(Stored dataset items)
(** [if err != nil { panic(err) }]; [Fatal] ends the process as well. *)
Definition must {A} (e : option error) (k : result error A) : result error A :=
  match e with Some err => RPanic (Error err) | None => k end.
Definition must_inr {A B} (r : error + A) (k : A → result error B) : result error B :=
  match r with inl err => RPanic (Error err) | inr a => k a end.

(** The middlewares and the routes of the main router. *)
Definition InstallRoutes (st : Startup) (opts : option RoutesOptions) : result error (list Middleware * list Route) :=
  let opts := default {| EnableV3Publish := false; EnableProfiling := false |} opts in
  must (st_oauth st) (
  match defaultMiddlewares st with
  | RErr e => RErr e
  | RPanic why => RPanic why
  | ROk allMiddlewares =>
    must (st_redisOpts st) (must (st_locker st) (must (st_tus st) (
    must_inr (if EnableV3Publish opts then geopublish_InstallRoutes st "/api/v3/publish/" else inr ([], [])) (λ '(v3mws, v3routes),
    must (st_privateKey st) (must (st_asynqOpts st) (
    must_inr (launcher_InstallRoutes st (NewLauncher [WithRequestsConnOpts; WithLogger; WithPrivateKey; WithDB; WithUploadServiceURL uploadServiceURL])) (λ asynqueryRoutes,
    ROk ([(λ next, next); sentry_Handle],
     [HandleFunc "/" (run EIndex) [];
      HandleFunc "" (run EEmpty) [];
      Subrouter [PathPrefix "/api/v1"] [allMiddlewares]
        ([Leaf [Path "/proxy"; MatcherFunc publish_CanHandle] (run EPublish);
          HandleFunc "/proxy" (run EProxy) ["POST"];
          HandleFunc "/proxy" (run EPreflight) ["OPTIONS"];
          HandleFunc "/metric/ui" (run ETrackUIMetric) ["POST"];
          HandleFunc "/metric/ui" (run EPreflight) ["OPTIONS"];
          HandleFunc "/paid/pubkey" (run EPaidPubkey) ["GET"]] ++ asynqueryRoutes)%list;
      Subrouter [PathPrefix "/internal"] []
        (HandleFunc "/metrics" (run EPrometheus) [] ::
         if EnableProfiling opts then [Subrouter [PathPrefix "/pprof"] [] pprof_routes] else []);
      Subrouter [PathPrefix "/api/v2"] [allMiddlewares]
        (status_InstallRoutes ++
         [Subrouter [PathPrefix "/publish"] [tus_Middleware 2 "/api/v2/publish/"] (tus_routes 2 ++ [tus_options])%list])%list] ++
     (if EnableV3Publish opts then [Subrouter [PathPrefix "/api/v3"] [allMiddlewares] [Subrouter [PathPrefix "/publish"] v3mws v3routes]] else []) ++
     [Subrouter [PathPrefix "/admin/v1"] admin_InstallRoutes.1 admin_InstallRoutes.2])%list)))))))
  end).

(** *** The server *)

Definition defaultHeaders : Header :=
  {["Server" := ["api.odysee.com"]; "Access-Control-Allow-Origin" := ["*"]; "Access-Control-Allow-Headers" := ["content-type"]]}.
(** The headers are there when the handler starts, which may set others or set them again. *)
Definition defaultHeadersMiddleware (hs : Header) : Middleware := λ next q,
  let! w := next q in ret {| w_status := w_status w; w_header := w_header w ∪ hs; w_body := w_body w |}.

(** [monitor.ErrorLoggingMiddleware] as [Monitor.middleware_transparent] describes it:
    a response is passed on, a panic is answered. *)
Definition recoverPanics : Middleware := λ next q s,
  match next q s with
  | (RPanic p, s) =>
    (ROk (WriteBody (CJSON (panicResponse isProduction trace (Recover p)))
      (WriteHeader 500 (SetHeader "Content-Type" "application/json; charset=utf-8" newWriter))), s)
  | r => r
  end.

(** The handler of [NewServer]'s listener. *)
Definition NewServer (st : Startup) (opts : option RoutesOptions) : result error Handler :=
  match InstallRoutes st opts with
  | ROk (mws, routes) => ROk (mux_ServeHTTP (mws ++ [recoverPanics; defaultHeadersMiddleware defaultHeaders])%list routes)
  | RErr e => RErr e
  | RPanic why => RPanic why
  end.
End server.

...

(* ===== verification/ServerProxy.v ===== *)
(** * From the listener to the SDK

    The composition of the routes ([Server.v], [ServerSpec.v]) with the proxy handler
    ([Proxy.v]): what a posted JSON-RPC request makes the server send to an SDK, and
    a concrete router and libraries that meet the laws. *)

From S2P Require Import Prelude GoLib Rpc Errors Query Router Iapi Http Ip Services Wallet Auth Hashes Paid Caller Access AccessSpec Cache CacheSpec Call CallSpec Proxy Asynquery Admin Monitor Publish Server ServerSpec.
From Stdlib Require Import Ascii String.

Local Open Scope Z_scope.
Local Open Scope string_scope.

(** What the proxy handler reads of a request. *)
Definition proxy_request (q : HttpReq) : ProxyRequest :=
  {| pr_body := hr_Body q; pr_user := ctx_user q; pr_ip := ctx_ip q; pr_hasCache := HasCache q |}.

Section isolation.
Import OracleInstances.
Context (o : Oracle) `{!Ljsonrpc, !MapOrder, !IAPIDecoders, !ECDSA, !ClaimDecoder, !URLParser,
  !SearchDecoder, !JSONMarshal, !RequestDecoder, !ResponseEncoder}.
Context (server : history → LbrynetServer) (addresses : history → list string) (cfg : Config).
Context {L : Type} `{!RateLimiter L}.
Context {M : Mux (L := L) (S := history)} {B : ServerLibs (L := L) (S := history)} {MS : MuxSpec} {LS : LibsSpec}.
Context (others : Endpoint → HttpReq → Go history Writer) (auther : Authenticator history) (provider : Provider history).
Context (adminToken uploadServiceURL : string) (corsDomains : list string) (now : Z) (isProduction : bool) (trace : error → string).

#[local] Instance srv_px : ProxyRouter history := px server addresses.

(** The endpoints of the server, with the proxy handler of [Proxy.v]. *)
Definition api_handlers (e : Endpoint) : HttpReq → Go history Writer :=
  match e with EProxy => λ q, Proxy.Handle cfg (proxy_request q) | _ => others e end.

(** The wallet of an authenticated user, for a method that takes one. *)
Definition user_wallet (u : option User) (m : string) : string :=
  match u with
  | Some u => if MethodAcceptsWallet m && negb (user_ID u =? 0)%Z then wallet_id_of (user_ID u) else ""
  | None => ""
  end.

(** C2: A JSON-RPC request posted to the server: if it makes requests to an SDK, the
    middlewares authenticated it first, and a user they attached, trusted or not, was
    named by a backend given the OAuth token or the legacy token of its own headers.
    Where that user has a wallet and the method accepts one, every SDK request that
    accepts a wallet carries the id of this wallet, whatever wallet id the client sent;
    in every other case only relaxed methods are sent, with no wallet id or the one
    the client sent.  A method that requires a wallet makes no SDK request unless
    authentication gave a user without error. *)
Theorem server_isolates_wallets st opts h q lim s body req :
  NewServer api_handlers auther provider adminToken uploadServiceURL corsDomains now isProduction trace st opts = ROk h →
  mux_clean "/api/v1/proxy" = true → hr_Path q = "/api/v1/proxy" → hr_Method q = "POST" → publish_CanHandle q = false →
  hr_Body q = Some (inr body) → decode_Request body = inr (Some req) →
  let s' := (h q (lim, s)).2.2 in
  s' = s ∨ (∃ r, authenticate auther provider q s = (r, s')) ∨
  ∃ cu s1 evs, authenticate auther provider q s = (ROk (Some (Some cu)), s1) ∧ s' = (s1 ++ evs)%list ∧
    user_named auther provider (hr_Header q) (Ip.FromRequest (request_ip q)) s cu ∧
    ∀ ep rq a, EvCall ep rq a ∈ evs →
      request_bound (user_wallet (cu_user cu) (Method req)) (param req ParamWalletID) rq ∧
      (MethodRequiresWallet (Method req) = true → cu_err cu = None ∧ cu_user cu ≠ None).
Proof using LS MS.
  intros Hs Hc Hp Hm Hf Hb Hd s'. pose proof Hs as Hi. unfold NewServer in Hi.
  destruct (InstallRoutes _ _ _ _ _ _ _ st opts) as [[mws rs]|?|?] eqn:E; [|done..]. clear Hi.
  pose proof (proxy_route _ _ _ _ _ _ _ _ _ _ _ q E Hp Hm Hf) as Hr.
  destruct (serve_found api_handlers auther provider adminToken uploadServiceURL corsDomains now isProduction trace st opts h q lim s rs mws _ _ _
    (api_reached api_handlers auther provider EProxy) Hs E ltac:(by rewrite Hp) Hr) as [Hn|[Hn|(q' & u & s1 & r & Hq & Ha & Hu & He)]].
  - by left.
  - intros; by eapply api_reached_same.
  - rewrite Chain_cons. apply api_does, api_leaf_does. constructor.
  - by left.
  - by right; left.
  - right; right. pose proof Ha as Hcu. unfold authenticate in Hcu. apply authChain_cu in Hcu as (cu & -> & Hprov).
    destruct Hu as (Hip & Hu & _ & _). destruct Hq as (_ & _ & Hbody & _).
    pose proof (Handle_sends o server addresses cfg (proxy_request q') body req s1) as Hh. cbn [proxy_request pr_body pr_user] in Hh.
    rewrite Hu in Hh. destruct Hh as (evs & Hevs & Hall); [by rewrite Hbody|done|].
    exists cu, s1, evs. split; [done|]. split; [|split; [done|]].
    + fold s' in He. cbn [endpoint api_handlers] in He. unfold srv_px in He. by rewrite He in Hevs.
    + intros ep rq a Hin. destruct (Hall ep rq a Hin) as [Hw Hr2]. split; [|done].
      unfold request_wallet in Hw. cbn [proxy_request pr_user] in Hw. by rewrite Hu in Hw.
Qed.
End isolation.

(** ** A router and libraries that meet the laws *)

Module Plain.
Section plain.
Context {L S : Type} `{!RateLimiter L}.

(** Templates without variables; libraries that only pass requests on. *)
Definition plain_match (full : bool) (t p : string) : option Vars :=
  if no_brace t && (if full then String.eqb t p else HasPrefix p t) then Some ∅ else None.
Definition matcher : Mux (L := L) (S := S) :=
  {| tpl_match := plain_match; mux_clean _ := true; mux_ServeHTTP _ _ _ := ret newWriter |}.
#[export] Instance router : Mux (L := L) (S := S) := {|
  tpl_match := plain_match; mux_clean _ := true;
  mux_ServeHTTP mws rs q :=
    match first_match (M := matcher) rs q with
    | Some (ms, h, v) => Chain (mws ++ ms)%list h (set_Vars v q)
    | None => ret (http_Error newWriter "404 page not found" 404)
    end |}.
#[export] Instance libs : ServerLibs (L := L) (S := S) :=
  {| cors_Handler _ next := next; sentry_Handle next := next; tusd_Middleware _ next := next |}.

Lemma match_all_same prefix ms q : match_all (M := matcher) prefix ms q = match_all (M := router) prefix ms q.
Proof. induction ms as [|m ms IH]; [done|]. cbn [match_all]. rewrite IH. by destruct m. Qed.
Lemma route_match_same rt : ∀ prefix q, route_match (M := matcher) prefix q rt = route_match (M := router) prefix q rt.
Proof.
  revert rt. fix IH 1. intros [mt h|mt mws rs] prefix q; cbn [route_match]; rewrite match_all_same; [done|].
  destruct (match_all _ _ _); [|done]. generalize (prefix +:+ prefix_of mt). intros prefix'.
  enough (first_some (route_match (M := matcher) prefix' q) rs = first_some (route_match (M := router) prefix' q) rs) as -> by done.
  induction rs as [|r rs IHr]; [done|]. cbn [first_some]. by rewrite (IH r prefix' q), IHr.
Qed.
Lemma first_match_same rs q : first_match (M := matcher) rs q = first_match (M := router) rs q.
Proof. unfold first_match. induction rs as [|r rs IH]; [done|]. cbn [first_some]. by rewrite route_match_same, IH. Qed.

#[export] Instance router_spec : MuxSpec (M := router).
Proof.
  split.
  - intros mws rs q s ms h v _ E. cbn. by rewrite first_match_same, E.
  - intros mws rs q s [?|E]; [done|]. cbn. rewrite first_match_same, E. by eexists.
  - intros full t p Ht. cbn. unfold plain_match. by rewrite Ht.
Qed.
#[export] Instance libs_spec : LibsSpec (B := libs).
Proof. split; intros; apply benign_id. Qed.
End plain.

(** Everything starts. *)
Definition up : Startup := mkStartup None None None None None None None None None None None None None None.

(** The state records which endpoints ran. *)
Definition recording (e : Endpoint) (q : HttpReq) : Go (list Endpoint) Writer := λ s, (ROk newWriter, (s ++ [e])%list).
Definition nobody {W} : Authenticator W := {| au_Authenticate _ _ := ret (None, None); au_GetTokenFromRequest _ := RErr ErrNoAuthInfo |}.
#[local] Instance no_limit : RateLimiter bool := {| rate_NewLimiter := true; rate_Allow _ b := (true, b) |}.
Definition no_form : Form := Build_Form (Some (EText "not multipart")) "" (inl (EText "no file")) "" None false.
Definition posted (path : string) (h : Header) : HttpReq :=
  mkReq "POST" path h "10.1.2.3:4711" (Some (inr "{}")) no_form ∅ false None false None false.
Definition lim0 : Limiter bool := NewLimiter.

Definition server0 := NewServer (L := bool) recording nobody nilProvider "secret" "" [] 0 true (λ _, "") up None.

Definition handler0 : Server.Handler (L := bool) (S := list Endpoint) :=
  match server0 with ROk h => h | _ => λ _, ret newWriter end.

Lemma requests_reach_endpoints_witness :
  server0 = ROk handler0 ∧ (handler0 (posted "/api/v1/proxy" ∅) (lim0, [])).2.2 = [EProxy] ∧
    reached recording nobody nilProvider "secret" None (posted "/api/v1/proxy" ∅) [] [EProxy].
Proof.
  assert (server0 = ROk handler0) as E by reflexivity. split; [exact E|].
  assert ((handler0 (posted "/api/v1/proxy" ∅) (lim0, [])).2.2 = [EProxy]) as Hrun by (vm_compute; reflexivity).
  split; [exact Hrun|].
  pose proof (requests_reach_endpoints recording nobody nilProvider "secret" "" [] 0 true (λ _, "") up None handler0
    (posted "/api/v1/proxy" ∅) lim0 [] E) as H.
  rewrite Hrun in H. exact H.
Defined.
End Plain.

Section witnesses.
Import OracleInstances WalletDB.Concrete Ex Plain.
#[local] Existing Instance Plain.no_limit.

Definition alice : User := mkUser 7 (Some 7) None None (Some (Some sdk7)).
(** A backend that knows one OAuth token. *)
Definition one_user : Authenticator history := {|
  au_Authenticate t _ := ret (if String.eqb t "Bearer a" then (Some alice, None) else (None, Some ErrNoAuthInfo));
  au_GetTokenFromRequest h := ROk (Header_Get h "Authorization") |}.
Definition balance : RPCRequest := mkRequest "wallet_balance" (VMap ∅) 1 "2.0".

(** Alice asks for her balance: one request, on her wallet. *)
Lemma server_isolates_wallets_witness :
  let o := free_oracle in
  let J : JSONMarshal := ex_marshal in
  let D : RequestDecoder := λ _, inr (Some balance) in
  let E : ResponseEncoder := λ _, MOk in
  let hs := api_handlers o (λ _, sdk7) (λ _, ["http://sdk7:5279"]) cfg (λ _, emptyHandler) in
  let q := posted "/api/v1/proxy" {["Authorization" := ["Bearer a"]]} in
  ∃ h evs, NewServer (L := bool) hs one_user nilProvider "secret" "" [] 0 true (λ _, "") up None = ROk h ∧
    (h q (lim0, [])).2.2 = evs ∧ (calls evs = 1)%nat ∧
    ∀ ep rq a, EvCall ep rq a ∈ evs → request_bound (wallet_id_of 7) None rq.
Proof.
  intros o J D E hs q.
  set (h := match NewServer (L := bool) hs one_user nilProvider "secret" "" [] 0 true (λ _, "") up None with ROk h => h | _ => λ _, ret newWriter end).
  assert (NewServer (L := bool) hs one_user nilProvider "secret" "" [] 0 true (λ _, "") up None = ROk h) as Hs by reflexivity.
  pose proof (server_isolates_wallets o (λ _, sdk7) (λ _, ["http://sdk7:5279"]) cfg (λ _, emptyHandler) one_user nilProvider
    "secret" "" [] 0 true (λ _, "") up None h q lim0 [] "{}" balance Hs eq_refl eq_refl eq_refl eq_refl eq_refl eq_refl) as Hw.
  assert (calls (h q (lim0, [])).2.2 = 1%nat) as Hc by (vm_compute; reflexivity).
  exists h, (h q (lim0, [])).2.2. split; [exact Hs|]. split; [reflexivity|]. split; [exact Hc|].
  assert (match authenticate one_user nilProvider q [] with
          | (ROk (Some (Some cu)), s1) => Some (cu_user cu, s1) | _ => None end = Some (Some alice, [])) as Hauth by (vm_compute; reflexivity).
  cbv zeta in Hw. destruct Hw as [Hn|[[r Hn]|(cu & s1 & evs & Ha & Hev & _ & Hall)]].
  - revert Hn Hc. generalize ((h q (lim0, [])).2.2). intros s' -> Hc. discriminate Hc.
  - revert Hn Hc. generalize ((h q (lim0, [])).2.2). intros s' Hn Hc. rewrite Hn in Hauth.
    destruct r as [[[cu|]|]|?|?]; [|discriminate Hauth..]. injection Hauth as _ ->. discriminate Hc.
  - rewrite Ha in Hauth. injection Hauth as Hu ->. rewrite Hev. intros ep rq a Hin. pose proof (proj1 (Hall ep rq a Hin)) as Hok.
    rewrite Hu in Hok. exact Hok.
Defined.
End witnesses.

• [Your goal]: Copy out, from the data above, every line holding the word "authenticated".

• [Task solution]:
(** The wallet of an authenticated user, for a method that takes one. *)
    middlewares authenticated it first, and a user they attached, trusted or not, was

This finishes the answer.